▶ _WHAT TO DO_
Only the lines below, from the one with "(** For every" through the one with "He)) Hj'] & Hu)]];", are to be written out, exactly.

"""

(* ===== verification/NotifySpec.v ===== *)
(** What the notification service promises: the abstract view of the tables
    (for a service UUID and a cookie, the mapping registered), the invariants
    that tie the bitmap to the mappings, and the proof that every request with
    distinct cookies acts on the view as its specification says or leaves it
    alone.  The last part states what happens when the cookies of a request
    are not distinct or the id is 0. *)
From Stdlib Require Import ZArith Lia.
From S2P Require Import Prelude FfaCore FfaMsg MsgLoop Notify.
#[local] Open Scope Z_scope.

Section Spec.
Context `{UuidOps}.
Implicit Types (es : list NfyEntry) (e : NfyEntry) (m : NfyMapping) (T : Tables).

(** ** Live mappings and invariants *)

Definition live es (i j : nat) m : Prop := exists e, slot es i j e m /\ map_in_use m = true.

(** No two live mappings of an entry share a cookie. *)
Definition unique_cookies es : Prop := forall i j j' m m',
  live es i j m -> live es i j' m' -> cookie m = cookie m' -> j = j'.

(** For every id but 0: the bit is set exactly when a live mapping has the id,
    and then only one has it. *)
Definition exact T : Prop := forall b, 1 <= b < 64 ->
  (Z.testbit T.2 b = true <-> exists i j m, live T.1 i j m /\ id m = b) /\
  (forall i j m i' j' m', live T.1 i j m -> live T.1 i' j' m' ->
     id m = b -> id m' = b -> i = i' /\ j = j').

(** The mapping that serves cookie [c] in entry [i]. *)
Definition view es (i : nat) (c : Z) : option NfyMapping :=
  e ← es !! i; snd <$> list_find (matches c) (mappings e).

(** ** Changing one slot *)

Lemma live_set es i j e old m i' j' m' :
  slot es i j e old ->
  live (set_mapping es i j m) i' j' m' <->
    (i' = i /\ j' = j /\ m' = m /\ map_in_use m = true) \/
    (~ (i' = i /\ j' = j) /\ live es i' j' m').
Proof.
  intros [He Hj]. unfold live, slot. destruct (decide (i = i')) as [<-|Hne].
  - rewrite (set_mapping_lookup es i j m e He). split.
    + intros (e' & [[= <-] Hj'] & Hu). cbn [mappings] in Hj'.
      apply list_lookup_insert_Some in Hj' as [(-> & -> & _)|[Hne Hj']]; [by left|right].
      split; [by intros [_ ->]|]. by exists e.
    + intros [(_ & -> & -> & Hu)|[Hne (e' & [[= <-]%(eq_trans (eq_sym He)) Hj'] & Hu)]];
        (eexists; split; [split; [done|]|done]); cbn [mappings].
      * apply list_lookup_insert_eq. by eapply lookup_lt_Some.
      * rewrite list_lookup_insert_ne; [done|]. intros ->. by apply Hne.
  - rewrite set_mapping_lookup_ne by done. split; [right|].
    + split; [by intros [-> _]|done].
    + intros [(-> & _)|[_ ?]]; done.
Qed.

Lemma live_slot es i j e m : slot es i j e m -> map_in_use m = true -> live es i j m.
Proof. intros. by exists e. Qed.

Lemma live_same es i j m e old : slot es i j e old -> live es i j m -> m = old.
Proof. intros [He Hj] (e' & [He' Hj'] & _). congruence. Qed.
(* ===== verification/Ucsi.v ===== *)
(** The UCSI service ([ec-service-lib/src/services/ucsi.rs]): a stub policy
    manager that answers a 48-byte mailbox in place. *)
From Stdlib Require Import ZArith Lia.
From S2P Require Import Prelude FfaCore FfaMsg MsgLoop RelayClient.
#[local] Open Scope Z_scope.

Definition MAILBOX_LEN : nat := 48.
Definition MAILBOX_PAYLOAD_START : nat := 1.
Definition VERSION_OFFSET : nat := 0.
Definition CCI_OFFSET : nat := 4.
Definition CONTROL_OFFSET : nat := 8.
Definition MESSAGE_IN_OFFSET : nat := 16.
Definition VERSION : Z := 0x0120.
Definition DOORBELL : Z := 0x00.
Definition CONNECTOR_ONE : Z := 1.

Definition OP_GET_CAPABILITY : Z := 0x06.
Definition OP_GET_CONNECTOR_CAPABILITY : Z := 0x07.
Definition OP_GET_CONNECTOR_STATUS : Z := 0x12.

Definition CCI_CAPABILITY : Z := 0x80001000.
Definition CCI_CONNECTOR_CAPABILITY : Z := 0x80000200.
Definition CCI_CONNECTOR_STATUS : Z := 0x80000B00.
Definition CCI_NOT_SUPPORTED : Z := 0x02000000.

Definition CAPABILITY_MESSAGE_IN : list Z :=
  [0x46; 0x40; 0x00; 0x00; 0x01; 0x00; 0x00; 0x00; 0x00; 0x00; 0x20; 0x01; 0x00; 0x03; 0x00; 0x02].
Definition CONNECTOR_CAPABILITY_MESSAGE_IN : list Z := [0x64; 0x03].
Definition CONNECTOR_STATUS_MESSAGE_IN : list Z :=
  [0x00; 0x00; 0x29; 0x20; 0x00; 0x00; 0x00; 0x00; 0x00; 0x00; 0x00].

(** [buf[off..off + n].copy_from_slice(src)]: a panic when the range is out of
    bounds or the lengths differ. *)
Definition copy_range {E} (buf : list Z) (off n : nat) (src : list Z) : outcome E (list Z) :=
  if decide ((off + n <= length buf)%nat /\ length src = n) then Ok (blit buf off src) else Panic.

(** [buf[off..].fill(0)] *)
Definition zero_from {E} (buf : list Z) (off : nat) : outcome E (list Z) :=
  if decide (off <= length buf)%nat then Ok (take off buf ++ replicate (length buf - off) 0)
  else Panic.

(** The [match opcode] with its connector guards. *)
Definition fixture (opcode connector : Z) : Z * list Z :=
  if decide (opcode = OP_GET_CAPABILITY) then (CCI_CAPABILITY, CAPABILITY_MESSAGE_IN)
  else if decide (opcode = OP_GET_CONNECTOR_CAPABILITY /\ connector = CONNECTOR_ONE)
  then (CCI_CONNECTOR_CAPABILITY, CONNECTOR_CAPABILITY_MESSAGE_IN)
  else if decide (opcode = OP_GET_CONNECTOR_STATUS /\ connector = CONNECTOR_ONE)
  then (CCI_CONNECTOR_STATUS, CONNECTOR_STATUS_MESSAGE_IN)
  else (CCI_NOT_SUPPORTED, []).

Section Ucsi.
Context `{UuidOps}.

Inductive Ucsi : Type := Ucsi_new.

Definition ucsi_handle (msg : MsgSendDirectReq2) : ffa_result MsgSendDirectResp2 :=
  let payload := req_payload msg in
  doorbell ← u8_at payload 0;
  if decide (doorbell <> DOORBELL) then Err (Error.Other "UCSI: unexpected doorbell tag") else
  inline ← payload_slice payload MAILBOX_PAYLOAD_START (MAILBOX_PAYLOAD_START + MAILBOX_LEN);
  mailbox ← copy_range (replicate MAILBOX_LEN 0) 0 MAILBOX_LEN inline;
  opcode ← or_panic (mailbox !! CONTROL_OFFSET);
  connector ← or_panic (mailbox !! (CONTROL_OFFSET + 2)%nat);
  let '(cci, message_in) := fixture opcode connector in
  mailbox ← copy_range mailbox VERSION_OFFSET 2 (to_le_bytes 2 VERSION);
  mailbox ← copy_range mailbox CCI_OFFSET 4 (to_le_bytes 4 cci);
  mailbox ← zero_from mailbox MESSAGE_IN_OFFSET;
  mailbox ← copy_range mailbox MESSAGE_IN_OFFSET (length message_in) message_in;
  p ← payload_from_iter mailbox;
  Ok (from_req_with_payload msg p).

#[export] Instance ucsi_service {W} : Service W Ucsi := {|
  svc_UUID := uuid_lit 0x65467f50827f4e4f8770dbf4c3f77f45;
  svc_NAME := "Ucsi";
  ffa_msg_send_direct_req2 msg := lift (ucsi_handle msg);
|}.
End Ucsi.

(** ** The mailbox the caller gets back *)

(** CCI and MESSAGE IN of an operation, byte by byte: GET_CAPABILITY (6), and
    for connector 1 GET_CONNECTOR_CAPABILITY (7) and GET_CONNECTOR_STATUS
    (0x12); "command complete" and the length, or "not supported". *)
Definition ucsi_answer (op conn : Z) : list Z * list Z :=
  if decide (op = 6) then
    ([0; 16; 0; 0x80], [0x46; 0x40; 0; 0; 1; 0; 0; 0; 0; 0; 0x20; 1; 0; 3; 0; 2])
  else if decide (conn = 1) then
    if decide (op = 7) then ([0; 2; 0; 0x80], [0x64; 3])
    else if decide (op = 18) then ([0; 11; 0; 0x80], [0; 0; 0x29; 0x20; 0; 0; 0; 0; 0; 0; 0])
    else ([0; 0; 0; 2], [])
  else ([0; 0; 0; 2], []).

(** Version 1.2, the two reserved bytes and the control field as sent, the
    command's CCI, its message in, and zeros (MESSAGE OUT and the rest of the
    registers included); the caller's bytes are at payload offset 1, the
    reply's at 0. *)
Definition ucsi_reply (p cci message_in : list Z) : list Z :=
  [0x20; 0x01] ++ slice p 3 5 ++ cci ++ slice p 9 17 ++
  message_in ++ replicate (96 - length message_in) 0.

Section Reference.
Context `{UuidOps}.

(** The whole handler. *)
Definition ucsi_reference (msg : MsgSendDirectReq2) : ffa_result MsgSendDirectResp2 :=
  let p := payload_bytes (req_payload msg) in
  match p !! 0%nat, p !! 9%nat, p !! 11%nat with
  | Some tag, Some op, Some conn =>
      if decide (tag = 0) then
        let '(cci, message_in) := ucsi_answer op conn in
        Ok (from_req_with_payload msg {| payload_bytes := ucsi_reply p cci message_in |})
      else Err (Error.Other "UCSI: unexpected doorbell tag")
  | _, _, _ => Panic
  end.

End Reference.

(** ** Lemmas *)

Lemma fixture_length opcode connector :
  (length (fixture opcode connector).2 <= 16)%nat /\ bytes_ok (fixture opcode connector).2.
Proof.
  unfold fixture. repeat case_decide; (split; [cbn; lia|]);
    apply (bool_decide_unpack _); vm_compute; exact I.
Qed.

Lemma fixture_answer op conn :
  ucsi_answer op conn = (to_le_bytes 4 (fixture op conn).1, (fixture op conn).2).
Proof.
  unfold ucsi_answer, fixture, OP_GET_CAPABILITY, OP_GET_CONNECTOR_CAPABILITY, OP_GET_CONNECTOR_STATUS,
    CONNECTOR_ONE.
  repeat case_decide; try reflexivity; exfalso; lia.
Qed.

(** A list of at least [n] elements is its first [n] and a rest. *)
Lemma split_at {A} n (l : list A) :
  (n <= length l)%nat -> exists a b, l = a ++ b /\ length a = n.
Proof.
  intros Hn. exists (take n l), (drop n l). rewrite take_drop, length_take. split; [done|lia].
Qed.

Lemma copy_range_ok {E} buf off n src :
  (off + n <= length buf)%nat -> length src = n ->
  copy_range (E := E) buf off n src = Ok (blit buf off src).
Proof. intros. unfold copy_range. by rewrite decide_True. Qed.

(** The four writes into the mailbox, on its fields. *)
Lemma mailbox_writes {E} v r c k m cci message_in :
  length v = 2%nat -> length r = 2%nat -> length c = 4%nat -> length k = 8%nat ->
  length m = 32%nat -> (length message_in <= 16)%nat ->
  (mailbox ← copy_range (E := E) (v ++ r ++ c ++ k ++ m) VERSION_OFFSET 2 (to_le_bytes 2 VERSION);
   mailbox ← copy_range mailbox CCI_OFFSET 4 (to_le_bytes 4 cci);
   mailbox ← zero_from mailbox MESSAGE_IN_OFFSET;
   copy_range mailbox MESSAGE_IN_OFFSET (length message_in) message_in) =
  Ok ([0x20; 0x01] ++ r ++ to_le_bytes 4 cci ++ k ++ message_in ++
      replicate (32 - length message_in) 0).
Proof.
  intros Hv Hr Hc Hk Hm Hi.
  rewrite copy_range_ok by (try done; rewrite !length_app; unfold VERSION_OFFSET; lia).
  cbn [mbind outcome_bind].
  assert (blit (v ++ r ++ c ++ k ++ m) VERSION_OFFSET (to_le_bytes 2 VERSION) =
          [0x20; 0x01] ++ r ++ c ++ k ++ m) as ->.
  { unfold blit, VERSION_OFFSET. rewrite take_0, drop_app_length' by done. reflexivity. }
  rewrite copy_range_ok by (try apply length_to_le_bytes; rewrite !length_app; unfold CCI_OFFSET; cbn; lia).
  cbn [mbind outcome_bind].
  assert (blit ([0x20; 0x01] ++ r ++ c ++ k ++ m) CCI_OFFSET (to_le_bytes 4 cci) =
          [0x20; 0x01] ++ r ++ to_le_bytes 4 cci ++ k ++ m) as ->.
  { unfold blit. rewrite length_to_le_bytes. unfold CCI_OFFSET.
    rewrite (app_assoc [_; _] r). rewrite (take_app_length' _ _ 4) by (rewrite length_app, Hr; done).
    rewrite (app_assoc (_ ++ r) c), (drop_app_length' _ _ 8) by (rewrite !length_app, Hr, Hc; done).
    by rewrite <- !app_assoc. }
  unfold zero_from. rewrite decide_True by
    (rewrite !length_app, length_to_le_bytes; unfold MESSAGE_IN_OFFSET; cbn; lia).
  cbn [mbind outcome_bind].
  assert (take MESSAGE_IN_OFFSET ([0x20; 0x01] ++ r ++ to_le_bytes 4 cci ++ k ++ m) =
          [0x20; 0x01] ++ r ++ to_le_bytes 4 cci ++ k) as ->.
  { rewrite (app_assoc _ k m), (app_assoc r), (app_assoc [_; _]).
    rewrite (take_app_length' _ m 16); [done|].
    rewrite !length_app, length_to_le_bytes, Hr, Hk. done. }
  assert (length ([0x20; 0x01]%Z ++ r ++ to_le_bytes 4 cci ++ k ++ m) - MESSAGE_IN_OFFSET = 32)%nat
    as -> by (rewrite !length_app, length_to_le_bytes, Hr, Hk, Hm; done).
  assert (length ([0x20; 0x01]%Z ++ r ++ to_le_bytes 4 cci ++ k) = 16)%nat as Hpre
    by (rewrite !length_app, length_to_le_bytes, Hr, Hk; done).
  rewrite copy_range_ok by
    (try done; rewrite length_app, Hpre, length_replicate; unfold MESSAGE_IN_OFFSET; lia).
  f_equal. unfold blit. rewrite (take_app_length' _ _ 16) by done.
  rewrite drop_app, Hpre, drop_ge by (rewrite Hpre; unfold MESSAGE_IN_OFFSET; lia).
  unfold MESSAGE_IN_OFFSET. replace (16 + length message_in - 16)%nat with (length message_in) by lia.
  rewrite drop_replicate. by rewrite <- !app_assoc.
Qed.

Lemma mailbox_fields (p : list Z) :
  (49 <= length p)%nat ->
  slice p 1 49 = slice p 1 3 ++ slice p 3 5 ++ slice p 5 9 ++ slice p 9 17 ++ slice p 17 49.
Proof. intros Hl. by rewrite !slice_app by lia. Qed.

Lemma slice_lookup {A} (l : list A) a b i :
  (a + i < b)%nat -> slice l a b !! i = l !! (a + i)%nat.
Proof. intros Hi. unfold slice. by rewrite lookup_take_lt, lookup_drop by lia. Qed.

Section UcsiLemmas.
Context `{UuidOps}.

Lemma ucsi_handle_mailbox msg op conn :
  payload_wf (req_payload msg) ->
  let p := payload_bytes (req_payload msg) in
  p !! 0%nat = Some DOORBELL -> p !! 9%nat = Some op -> p !! 11%nat = Some conn ->
  ucsi_handle msg =
    Ok (from_req_with_payload msg
      {| payload_bytes := ucsi_reply p (to_le_bytes 4 (fixture op conn).1) (fixture op conn).2 |}).
Proof.
  intros Hp p H0 Hop Hconn. pose proof (fixture_length op conn) as [Hlen Hok].
  unfold ucsi_handle. rewrite (u8_at_lookup _ 0 _ H0). cbn [mbind outcome_bind].
  rewrite decide_False by (intros []; done).
  rewrite payload_slice_ok by (try done; unfold MAILBOX_PAYLOAD_START, MAILBOX_LEN, PAYLOAD_LEN; lia).
  cbn [mbind outcome_bind]. fold p.
  assert (length p = 112%nat) as Hl by apply Hp.
  unfold MAILBOX_PAYLOAD_START, MAILBOX_LEN. change (1 + 48)%nat with 49%nat.
  assert (length (slice p 1 49) = 48%nat) as Hl48 by (rewrite length_slice; lia).
  rewrite copy_range_ok by done. cbn [mbind outcome_bind].
  assert (blit (replicate 48 0) 0 (slice p 1 49) = slice p 1 49) as ->.
  { unfold blit. rewrite Hl48. cbn [Nat.add take drop replicate app]. by rewrite app_nil_r. }
  unfold CONTROL_OFFSET. rewrite !slice_lookup by (cbn; lia). cbn [Nat.add].
  rewrite Hop, Hconn. cbn [or_panic mbind outcome_bind].
  destruct (fixture op conn) as [cci message_in]. cbn [fst snd] in *.
  pose proof (mailbox_writes (E := Error.t) (slice p 1 3) (slice p 3 5) (slice p 5 9) (slice p 9 17)
    (slice p 17 49) cci message_in) as Hw.
  rewrite !length_slice in Hw by lia.
  specialize (Hw eq_refl eq_refl eq_refl eq_refl eq_refl Hlen).
  rewrite <- mailbox_fields in Hw by lia.
  destruct (copy_range (E := Error.t) (slice p 1 49) _ _ _) as [m1| | |]; try discriminate.
  cbn [mbind outcome_bind] in *.
  destruct (copy_range (E := Error.t) m1 _ _ _) as [m2| | |]; try discriminate.
  cbn [mbind outcome_bind] in *.
  destruct (zero_from (E := Error.t) m2 _) as [m3| | |]; try discriminate.
  cbn [mbind outcome_bind] in *. rewrite Hw. cbn [mbind outcome_bind].
  assert (length ([0x20; 0x01]%Z ++ slice p 3 5 ++ to_le_bytes 4 cci ++ slice p 9 17 ++ message_in ++
      replicate (32 - length message_in) 0%Z) = 48)%nat as Hll.
  { rewrite !length_app, length_to_le_bytes, length_replicate, !length_slice by lia. cbn. lia. }
  rewrite payload_from_iter_padded by (rewrite Hll; unfold PAYLOAD_LEN; lia).
  cbn [mbind outcome_bind]. do 2 f_equal. unfold padded. f_equal.
  rewrite Hll. unfold ucsi_reply. rewrite <- !app_assoc. rewrite <- replicate_add.
  do 7 f_equal. unfold PAYLOAD_LEN. lia.
Qed.

Lemma ucsi_handle_reference msg :
  message_wf (req_message msg) -> ucsi_handle msg = ucsi_reference msg.
Proof.
  intros (_ & _ & Hp). fold (req_payload msg) in Hp. unfold ucsi_reference.
  destruct (payload_lookup (req_payload msg) 0 Hp) as (tag & H0 & _); [unfold PAYLOAD_LEN; lia|].
  destruct (payload_lookup (req_payload msg) 9 Hp) as (op & H9 & _); [unfold PAYLOAD_LEN; lia|].
  destruct (payload_lookup (req_payload msg) 11 Hp) as (conn & H11 & _); [unfold PAYLOAD_LEN; lia|].
  rewrite H0, H9, H11. case_decide as Ht.
  - rewrite fixture_answer. subst. by apply ucsi_handle_mailbox.
  - unfold ucsi_handle. rewrite (u8_at_lookup _ 0 _ H0). cbn [mbind outcome_bind].
    by rewrite decide_True by done.
Qed.

Lemma ucsi_reply_wf p cci message_in :
  length p = PAYLOAD_LEN -> bytes_ok p -> length cci = 4%nat -> bytes_ok cci -> (length message_in <= 16)%nat -> bytes_ok message_in ->
  payload_wf {| payload_bytes := ucsi_reply p cci message_in |}.
Proof.
  intros Hl Hb Hc Hcb Hi Hm. unfold PAYLOAD_LEN in Hl. split; cbn [payload_bytes]; unfold ucsi_reply.
  - rewrite !length_app, Hc, length_replicate, !length_slice by lia.
    unfold PAYLOAD_LEN. cbn. lia.
  - repeat apply Forall_app_2; auto using Forall_slice, bytes_ok_zeros.
    apply (bool_decide_unpack _). vm_compute. exact I.
Qed.

#[export] Instance ucsi_laws {W} : ServiceLaws W Ucsi.
Proof.
  refine {| svc_inv := fun _ : Ucsi => True |}. intros req s w Hreq _.
  cbn [ffa_msg_send_direct_req2 ucsi_service]. unfold lift. split; [done|]. cbn [fst].
  rewrite ucsi_handle_reference by done. unfold ucsi_reference.
  destruct Hreq as (_ & _ & Hp). fold (req_payload req) in Hp.
  destruct (payload_lookup (req_payload req) 0 Hp) as (tag & -> & _); [unfold PAYLOAD_LEN; lia|].
  destruct (payload_lookup (req_payload req) 9 Hp) as (op & -> & _); [unfold PAYLOAD_LEN; lia|].
  destruct (payload_lookup (req_payload req) 11 Hp) as (conn & -> & _); [unfold PAYLOAD_LEN; lia|].
  case_decide; [|done]. rewrite fixture_answer. destruct Hp as [Hl Hb].
  pose proof (fixture_length op conn) as [? ?].
  split_and!; [done|done|done|]. by apply ucsi_reply_wf; auto using length_to_le_bytes, to_le_bytes_ok.
Defined.
End UcsiLemmas.

(** ** Properties *)

(** C25: A request with doorbell tag 0 is always answered, with the mailbox in
    place.  Bytes 0 and 1 are the version, 1.2, bytes 4 to 7 the CCI of the
    operation, bytes 16 to 31 its MESSAGE IN, filled up with zeros: a table for
    GET_CAPABILITY on any connector and the two connector commands on connector
    1, and "not supported" with an empty MESSAGE IN for everything else.  Bytes
    2 and 3 and the CONTROL field, 8 to 15, come back as sent; MESSAGE OUT, 32 to
    47, and the registers behind it come back as zeros.  Any other tag is an
    error.  Nothing panics. *)
Theorem ucsi_answers_mailbox `{UuidOps} msg :
  message_wf (req_message msg) -> ucsi_handle msg = ucsi_reference msg.
Proof.
  intros Hmsg. by apply ucsi_handle_reference.
Qed.

(** GET_CONNECTOR_STATUS of connector 1. *)
Definition ucsi_request : list Z := 0 :: replicate 8 7 ++ [0x12; 9; 1] ++ replicate 40 5.

Lemma ucsi_answers_mailbox_witness :
  reply_bytes (lift (ucsi_handle (H := uuid_model) (sample_request ucsi_request)) tt) =
    Some ([0x20; 1; 7; 7; 0; 0x0B; 0; 0x80; 0x12; 9; 1; 5; 5; 5; 5; 5; 0; 0; 0x29; 0x20] ++
          replicate 92 0).
Proof.
  assert (message_wf (H := uuid_model) (req_message (sample_request ucsi_request))) as Hmsg
    by (apply sample_request_wf; vm_compute; reflexivity).
  rewrite (ucsi_answers_mailbox (H := uuid_model) (sample_request ucsi_request) Hmsg).
  vm_compute. reflexivity.
Defined.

"""

▶ _EXERCISE RESPONSE_
(** For every id but 0: the bit is set exactly when a live mapping has the id,
    and then only one has it. *)
Definition exact T : Prop := forall b, 1 <= b < 64 ->
  (Z.testbit T.2 b = true <-> exists i j m, live T.1 i j m /\ id m = b) /\
  (forall i j m i' j' m', live T.1 i j m -> live T.1 i' j' m' ->
     id m = b -> id m' = b -> i = i' /\ j = j').

(** The mapping that serves cookie [c] in entry [i]. *)
Definition view es (i : nat) (c : Z) : option NfyMapping :=
  e ← es !! i; snd <$> list_find (matches c) (mappings e).

(** ** Changing one slot *)

Lemma live_set es i j e old m i' j' m' :
  slot es i j e old ->
  live (set_mapping es i j m) i' j' m' <->
    (i' = i /\ j' = j /\ m' = m /\ map_in_use m = true) \/
    (~ (i' = i /\ j' = j) /\ live es i' j' m').
Proof.
  intros [He Hj]. unfold live, slot. destruct (decide (i = i')) as [<-|Hne].
  - rewrite (set_mapping_lookup es i j m e He). split.
    + intros (e' & [[= <-] Hj'] & Hu). cbn [mappings] in Hj'.
      apply list_lookup_insert_Some in Hj' as [(-> & -> & _)|[Hne Hj']]; [by left|right].
      split; [by intros [_ ->]|]. by exists e.
    + intros [(_ & -> & -> & Hu)|[Hne (e' & [[= <-]%(eq_trans (eq_sym He)) Hj'] & Hu)]];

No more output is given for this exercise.